African countries are implementing Option B+, but high loss to follow-up (LTF) among pregnant women on antiretroviral therapy (ART) threatens program success and mother/infant lives. Due to the lack of linked data, LTF estimates do not account for unreported transfers. We hypothesize that “clinic shopping” and rural-urban travel after delivery may inflate LTF estimates. To test this, we traced lost patients using a national lab database in South Africa to assess continuity of care and update LTF estimates.

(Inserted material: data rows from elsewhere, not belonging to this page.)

(* ===== verification/StorageReplies.v ===== *)
(** * What SQLiteStorage makes of the answers of its engine

    [server/src/main/java/com/kvstore/storage/SQLiteStorage.java], over any JDBC
    driver and any engine behind it: the exception or the silence with which each
    method answers a statement that fails, and the value it reads out of the rows
    of one that succeeds. *)

From S2P Require Import Prelude.
From S2P Require Import Java.
From S2P Require Import Messages.
From S2P Require Import Storage.
From S2P Require Import SQLiteStorage.
From S2P Require Import MemoryEngine.
From stdpp Require Import base gmap strings list.
From Stdlib Require Import Lia.
#[local] Open Scope Z_scope.

Section replies.
Context {DB : Type} (db : JDBC DB).

(** The outcome of one statement, run in [s]. *)
Definition fails (q : string) (args : list sqlval) (s s' : DB) : Prop :=
  ∃ msg, execute db q args s = (s', Throw (SQLException msg)).
Definition finds (q : string) (args : list sqlval) (s s' : DB) (rs : list row) : Prop :=
  execute db q args s = (s', Return (Rows rs)).
Definition updates (q : string) (args : list sqlval) (s s' : DB) (generated : list Z) : Prop :=
  execute db q args s = (s', Return (Updated generated)).

(** The parameters of the insertion of an entry. *)
Definition entry_args (e : LogEntry) : list sqlval :=
  [SInt (le_term e); SText (le_key e); SText (le_value e)].

(** ** Statements that fail *)

Lemma query_fails {A} q args (k : list row → M (sqlexn + jexn) DB A) h s s' :
  fails q args s s' → catch_sql (executeQuery db q args ≫= k) h s = h s'.
Proof.
  intros [msg H]. unfold catch_sql, executeQuery, mbind, M_bind, sql. by rewrite H.
Qed.

Lemma update_fails {A} q args (k : list Z → M (sqlexn + jexn) DB A) h s s' :
  fails q args s s' → catch_sql (executeUpdate db q args ≫= k) h s = h s'.
Proof.
  intros [msg H]. unfold catch_sql, executeUpdate, mbind, M_bind, sql. by rewrite H.
Qed.

Lemma query_finds {A} q args (k : list row → M (sqlexn + jexn) DB A) h s s' rs :
  finds q args s s' rs → catch_sql (executeQuery db q args ≫= k) h s = catch_sql (k rs) h s'.
Proof.
  unfold finds. intros H. unfold catch_sql, executeQuery, mbind, M_bind, sql. by rewrite H.
Qed.

Lemma update_done {A} q args (k : list Z → M (sqlexn + jexn) DB A) h s s' g :
  updates q args s s' g → catch_sql (executeUpdate db q args ≫= k) h s = catch_sql (k g) h s'.
Proof.
  unfold updates. intros H. unfold catch_sql, executeUpdate, mbind, M_bind, sql. by rewrite H.
Qed.

Lemma lastIndex_fails s s' :
  fails SELECT_MAX [] s s' →
  sqlite_getLastLogIndex db s = (s', Throw (RuntimeException "Failed to get log index")).
Proof. intros H. unfold sqlite_getLastLogIndex. by rewrite (query_fails _ _ _ _ _ _ H). Qed.

Lemma entry_fails i s s' :
  fails SELECT_ENTRY [SInt i] s s' →
  sqlite_getLogEntry db i s = (s', Throw (RuntimeException "Failed to get log entry")).
Proof. intros H. unfold sqlite_getLogEntry. by rewrite (query_fails _ _ _ _ _ _ H). Qed.

Lemma swallow_fails q args s s' :
  fails q args s s' → swallow (executeUpdate db q args) s = (s', Return ()).
Proof. intros H. unfold swallow. by rewrite (update_fails _ _ _ _ _ _ H). Qed.

(** C7: whatever the engine, a method of the log whose statement fails throws a
    [RuntimeException] with its message, and the others go on as if nothing had
    happened: the indices are read as 0, a key as absent, and a write or a
    deletion that failed, of log entries too, returns as one that succeeded. *)
Theorem storage_failures s s' :
  (∀ e, fails INSERT_LOG (entry_args e) s s' →
     sqlite_appendLogEntry db e s = (s', Throw (RuntimeException "Failed to append log entry")))
  ∧ (∀ a b, fails SELECT_RANGE [SInt a; SInt b] s s' →
     sqlite_getLogEntries db a b s = (s', Throw (RuntimeException "Failed to get log entries")))
  ∧ (∀ i, fails SELECT_ENTRY [SInt i] s s' →
     sqlite_getLogEntry db i s = (s', Throw (RuntimeException "Failed to get log entry")))
  ∧ (fails SELECT_MAX [] s s' →
     sqlite_getLastLogIndex db s = (s', Throw (RuntimeException "Failed to get log index"))
     ∧ sqlite_getLastLogTerm db s = (s', Throw (RuntimeException "Failed to get log index")))
  ∧ (fails SELECT_COMMIT [] s s' → sqlite_getCommitIndex db s = (s', Return 0))
  ∧ (fails SELECT_APPLIED [] s s' → sqlite_getLastApplied db s = (s', Return 0))
  ∧ (∀ i, fails UPDATE_COMMIT [SInt i] s s' → sqlite_setCommitIndex db i s = (s', Return ()))
  ∧ (∀ i, fails UPDATE_APPLIED [SInt i] s s' → sqlite_setLastApplied db i s = (s', Return ()))
  ∧ (∀ i, fails DELETE_FROM [SInt i] s s' → sqlite_deleteLogEntriesFrom db i s = (s', Return ()))
  ∧ (∀ k v, fails REPLACE_KV [SText k; SText v] s s' →
     sqlite_updateKeyValue db k v s = (s', Return ()))
  ∧ (∀ k, fails SELECT_KV [SText k] s s' → sqlite_get db k s = (s', Return None))
  ∧ ∀ e, disconnect db s = (s', Throw e) → sqlite_close db s = (s', Return ()).
Proof.
  split_and!; try (intros; by apply swallow_fails).
  - intros e H. unfold sqlite_appendLogEntry. by rewrite (update_fails _ _ _ _ _ _ H).
  - intros a b H. unfold sqlite_getLogEntries. by rewrite (query_fails _ _ _ _ _ _ H).
  - intros i. apply entry_fails.
  - intros H%lastIndex_fails. split; [done|]. unfold sqlite_getLastLogTerm. by apply bind_throw.
  - intros H. unfold sqlite_getCommitIndex, state_get. by rewrite (query_fails _ _ _ _ _ _ H).
  - intros H. unfold sqlite_getLastApplied, state_get. by rewrite (query_fails _ _ _ _ _ _ H).
  - intros k H. unfold sqlite_get. by rewrite (query_fails _ _ _ _ _ _ H).
  - intros e H. unfold sqlite_close, catch_sql, sql. by rewrite H.
Qed.

(** ** Statements that succeed *)

(** The cells of a row of [logs], and the entry they are read as: NULL is 0 for
    a number, and a string that is NULL is refused by the builder. *)
Abbreviation Cells := (sqlval * sqlval * sqlval)%type.
Definition cells_row (c : Cells) : row :=
  let '(term, key, value) := c in [("term", term); ("key", key); ("value", value)].
Definition cells_entry (c : Cells) : option LogEntry :=
  let '(term, key, value) := c in
  key ← string_of db key; value ← string_of db value; Some (log_entry (long_of db term) key value).

Definition or_null_pointer {A} (o : option A) : outcome jexn A :=
  match o with Some a => Return a | None => Throw NullPointerException end.

Lemma read_cells c s :
  read_entry db (cells_row c) s
  = (s, match cells_entry c with Some e => Return e | None => Throw (inr NullPointerException) end).
Proof.
  destruct c as [[t k] v]. unfold read_entry, getLong, getString, builder_string. simpl.
  unfold mbind, M_bind, fmap, M_fmap, mret, M_ret. simpl.
  destruct (string_of db k); simpl; [|done]. by destruct (string_of db v).
Qed.

Lemma read_all_cells cs s :
  read_entries db (cells_row <$> cs) s
  = (s, match mapM cells_entry cs with
        | Some es => Return es | None => Throw (inr NullPointerException) end).
Proof.
  induction cs as [|c cs IH]; [done|]. csimpl. unfold mbind at 1, M_bind at 1. rewrite read_cells.
  destruct (cells_entry c) as [e|]; simpl; [|done]. unfold mbind, M_bind. rewrite IH.
  by destruct (mapM cells_entry cs).
Qed.

Lemma lastIndex_finds s s' label v rs :
  finds SELECT_MAX [] s s' (((label, v) :: []) :: rs) →
  sqlite_getLastLogIndex db s = (s', Return (long_of db v)).
Proof. intros H. unfold sqlite_getLastLogIndex. by rewrite (query_finds _ _ _ _ _ _ _ H). Qed.

Lemma entry_finds i s s' cs :
  finds SELECT_ENTRY [SInt i] s s' (cells_row <$> cs) →
  sqlite_getLogEntry db i s
  = (s', match cs with
         | [] => Return None
         | c :: _ => or_null_pointer (Some <$> cells_entry c)
         end).
Proof.
  intros H. unfold sqlite_getLogEntry. rewrite (query_finds _ _ _ _ _ _ _ H).
  destruct cs as [|c cs]; [done|]. cbn [fmap list_fmap].
  unfold catch_sql, mbind, M_bind. rewrite read_cells. by destruct (cells_entry c).
Qed.

Lemma swallow_done q args s s' g :
  updates q args s s' g → swallow (executeUpdate db q args) s = (s', Return ()).
Proof. intros H. unfold swallow. by rewrite (update_done _ _ _ _ _ _ _ H). Qed.

(** C6: whatever the engine, the methods read its answers so: an inserted entry
    has the first generated key, and without one the insertion counts as failed;
    the entries of a range are the rows in the order in which they come, NULL as
    a key or a value of any of them being a [NullPointerException] that no
    handler catches; of the other queries the first row counts, NULL being 0, or
    no value of the key; the last term is that of the entry at the last index. *)
Theorem storage_replies s s' :
  (∀ e g, updates INSERT_LOG (entry_args e) s s' g →
     sqlite_appendLogEntry db e s
     = (s', match g with
            | k :: _ => Return k
            | [] => Throw (RuntimeException "Failed to append log entry")
            end))
  ∧ (∀ a b cs, finds SELECT_RANGE [SInt a; SInt b] s s' (cells_row <$> cs) →
     sqlite_getLogEntries db a b s = (s', or_null_pointer (mapM cells_entry cs)))
  ∧ (∀ i cs, finds SELECT_ENTRY [SInt i] s s' (cells_row <$> cs) →
     sqlite_getLogEntry db i s
     = (s', match cs with
            | [] => Return None
            | c :: _ => or_null_pointer (Some <$> cells_entry c)
            end))
  ∧ (∀ label v rs, finds SELECT_MAX [] s s' ([(label, v)] :: rs) →
     sqlite_getLastLogIndex db s = (s', Return (long_of db v))
     ∧ sqlite_getLastLogTerm db s
       = (if 0 <? long_of db v
          then e ← sqlite_getLogEntry db (long_of db v); mret (from_option le_term 0 e)
          else mret 0) s')
  ∧ (∀ v rs, finds SELECT_COMMIT [] s s' ([("commitIndex", v)] :: rs) →
     sqlite_getCommitIndex db s = (s', Return (long_of db v)))
  ∧ (∀ v rs, finds SELECT_APPLIED [] s s' ([("lastApplied", v)] :: rs) →
     sqlite_getLastApplied db s = (s', Return (long_of db v)))
  ∧ (∀ k vs, finds SELECT_KV [SText k] s s' ((λ v, [("value", v)]) <$> vs) →
     sqlite_get db k s = (s', Return (head vs ≫= string_of db)))
  ∧ (∀ i g, updates DELETE_FROM [SInt i] s s' g →
     sqlite_deleteLogEntriesFrom db i s = (s', Return ()))
  ∧ ∀ k v g, updates REPLACE_KV [SText k; SText v] s s' g →
     sqlite_updateKeyValue db k v s = (s', Return ()).
Proof.
  split_and!; try (intros; by eapply swallow_done).
  - intros e g H. unfold sqlite_appendLogEntry. rewrite (update_done _ _ _ _ _ _ _ H). by destruct g.
  - intros a b cs H. unfold sqlite_getLogEntries. rewrite (query_finds _ _ _ _ _ _ _ H).
    unfold catch_sql. rewrite read_all_cells. by destruct (mapM cells_entry cs).
  - intros i cs. apply entry_finds.
  - intros label v rs H. apply lastIndex_finds in H. split; [done|].
    unfold sqlite_getLastLogTerm. rewrite (bind_return _ _ _ _ _ H).
    by destruct (0 <? long_of db v).
  - intros v rs H. unfold sqlite_getCommitIndex, state_get. by rewrite (query_finds _ _ _ _ _ _ _ H).
  - intros v rs H. unfold sqlite_getLastApplied, state_get. by rewrite (query_finds _ _ _ _ _ _ _ H).
  - intros k vs H. unfold sqlite_get. rewrite (query_finds _ _ _ _ _ _ _ H). by destruct vs.
Qed.
End replies.

(** ** On the in-memory engine *)

(** Before its tables are there every statement fails, and so does a closed one. *)
Lemma storage_failures_witness :
  sqlite_deleteLogEntriesFrom mem_jdbc 1 (mkMem no_tables true) = (mkMem no_tables true, Return ())
  ∧ sqlite_getLastLogTerm mem_jdbc mem_empty
    = (mem_empty, Throw (RuntimeException "Failed to get log index")).
Proof.
  destruct (storage_failures mem_jdbc (mkMem no_tables true) (mkMem no_tables true))
    as (_ & _ & _ & _ & _ & _ & _ & _ & Hdelete & _).
  destruct (storage_failures mem_jdbc mem_empty mem_empty) as (_ & _ & _ & Hmax & _).
  split; [apply Hdelete; by eexists|apply Hmax; by eexists].
Defined.

(** A log whose second row has no key. *)
Definition null_key : MemDB :=
  mkMem (mkTables (Some ∅)
    (Some {[1 := {| lr_term := SInt 3; lr_key := SText "a"; lr_value := SText "1" |};
            2 := {| lr_term := SNull; lr_key := SNull; lr_value := SText "2" |}]})
    (Some [])) true.

Lemma storage_replies_witness :
  sqlite_getLogEntries mem_jdbc 1 1 null_key = (null_key, Return [log_entry 3 "a" "1"])
  ∧ sqlite_getLogEntries mem_jdbc 1 2 null_key = (null_key, Throw NullPointerException)
  ∧ sqlite_getLastLogIndex mem_jdbc null_key = (null_key, Return 2).
Proof.
  destruct (storage_replies mem_jdbc null_key null_key) as (_ & Hrange & _ & Hmax & _).
  split_and!.
  - apply (Hrange 1 1 [(SInt 3, SText "a", SText "1")]). vm_compute. reflexivity.
  - apply (Hrange 1 2 [(SInt 3, SText "a", SText "1"); (SNull, SNull, SText "2")]).
    vm_compute. reflexivity.
  - apply (Hmax "MAX(index)" (SInt 2) []). vm_compute. reflexivity.
Defined.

We included all HIV+ women initiating ART during pregnancy at seven clinics in Gauteng Province from 1 Jan 2012 to 31 July 2013 and considered LTF (no visit >3 mo; n=312). Using name and date of birth, we manually searched the National Health Laboratory Service database. Records were categorized as from the initiation site or a new facility. Continued HIV care was defined as accessing care after ART initiation at a new facility shown by ≥1 CD4 or viral load test on record, or any record from a new ART clinic. “Clinic shoppers” were defined as seeking care at a new ART facility within Gauteng.
At ART initiation, median age was 29 years (IQR:25-33) and CD4+ cell value was 268 cells/µL (200-340). Median time between initiation and last clinic visit was 112 days (29-268). Records were missing—including from the initiation site—for 115 (36.9%) women. Of the 197 located, 97 (49.2%) continued HIV care at a new facility. Most (71.1%) were clinic shoppers; 28.9% sought care in other provinces. Overall median time out of care was 406 days (238-734). Compared to women accessing care in other provinces, clinic shoppers stayed out of care longer (median 530 days, IQR:332-808 vs. 269, IQR:72-409, p<0.01) and median CD4 upon care reentry trended lower (317 cells/µL, IQR:159-610 vs. 499, IQR:213-571). Considering all 97 women as engaged in care, cohort LTF drops from 38.1% to 26.3%.
We found substantial continued care among women considered LTF after initiating ART during pregnancy, both within the same city and in other provinces. This highlights the difficulty of producing accurate estimates of retention in care and underscores the need for a unique identifier and a national, linked health database. We also found that women are suspending care for extended periods of time with consequent immunosuppression. More must be learned as to how women choose HIV facilities, access care, and travel around the time of delivery; continuum of care estimates may be overly pessimistic.